Illiteracy is also a factor that may influence the success of health services plan to increase patient responsibility. Illiteracy makes a person unaware of; the benefits of going to hospital to seek proper medical attention, the consequences for skipping medication among others (Muller, Jooste, & Bezuidenhout, 2006). When the level of illiteracy among a population is high, then the effort to increase patient responsibility is hindered.
The plan to increase health care provider responsibility also faces some barriers. Unfavorable medical procedures are one of the major challenges that affect health care provider responsibility. When one makes changes to the health care providers systems, by changing the procedures for treatment, one might make the medical procedures and practices unfavorable (Lighter & Fair, 2004).
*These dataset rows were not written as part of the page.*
(** X28: when the query names one of the four metrics of
    [_calculate_growth_rates] and the value of that metric is zero in a
    period that is not the last of its series, the growth from that
    period is an error dictionary, and [_validate_calculations] rejects
    the calculations with an error. *)
Theorem growth_from_zero_rejected (data_by_period : Grouped) (query name : string)
    (h : list CalcResult) :
  target_metric_of query = Some name ->
  Exists (fun x => x.2 == 0) (removelast (series data_by_period name)) ->
  exists calculations h' validation,
    _calculate_growth_rates data_by_period query h = (Ok calculations, h') /\
    _validate_calculations calculations = Ok validation /\
    is_valid validation = false /\ errors validation <> [].
Proof. apply growth_from_zero. Qed.

Lemma growth_from_zero_rejected_witness :
  let data_by_period : Grouped :=
    [("2022_Q2"%string, {[ NET_PROFIT := 5000 ]});
     ("2022_Q1"%string, {[ NET_PROFIT := 0 ]})] in
  exists calculations h' validation,
    _calculate_growth_rates data_by_period "Net profit growth" [] =
      (Ok calculations, h') /\
    _validate_calculations calculations = Ok validation /\
    is_valid validation = false /\ errors validation <> [].
Proof.
  intros data_by_period.
  apply (growth_from_zero_rejected data_by_period "Net profit growth" "net_profit" []).
  - vm_compute. reflexivity.
  - vm_compute. apply Exists_cons_hd. reflexivity.
Defined.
Adopting a wrong communication style by the health care providers may also influence the success of the health services plan to increase the quality of care from health care providers. The communication style used by a hospital is very important in determining the manner in which the patients interact with the hospital. Some changes may be made to the communication style of a health care provider with the aim of improving the quality of health care but in turn has led to the deteriorating of the quality of service offered by the health care providers (Muller, Jooste, & Bezuidenhout, 2006).
In conclusion, despite making effort to increase the quality of health care delivered to the people, there are barriers that hinder the realization of this effort. These barriers exist on the patient level and on the health care provider level. On the patient level, barriers such as cultural barriers, social barriers, and illiteracy have been serving as a setback to the success of the health care services plan. On the health care provider level, unfavorable medical procedures and the wrong communication style have been the hindrance to the of the health care services plan.
Lighter, D., & Fair, C. D. (2004). Quality Management in health care: Principles and methods. New York, NY: Jones & Bartlett Learning.
Muller, M., Jooste, K., & Bezuidenhout, M. (2006). Heath care service management. London: Juta and Company Ltd.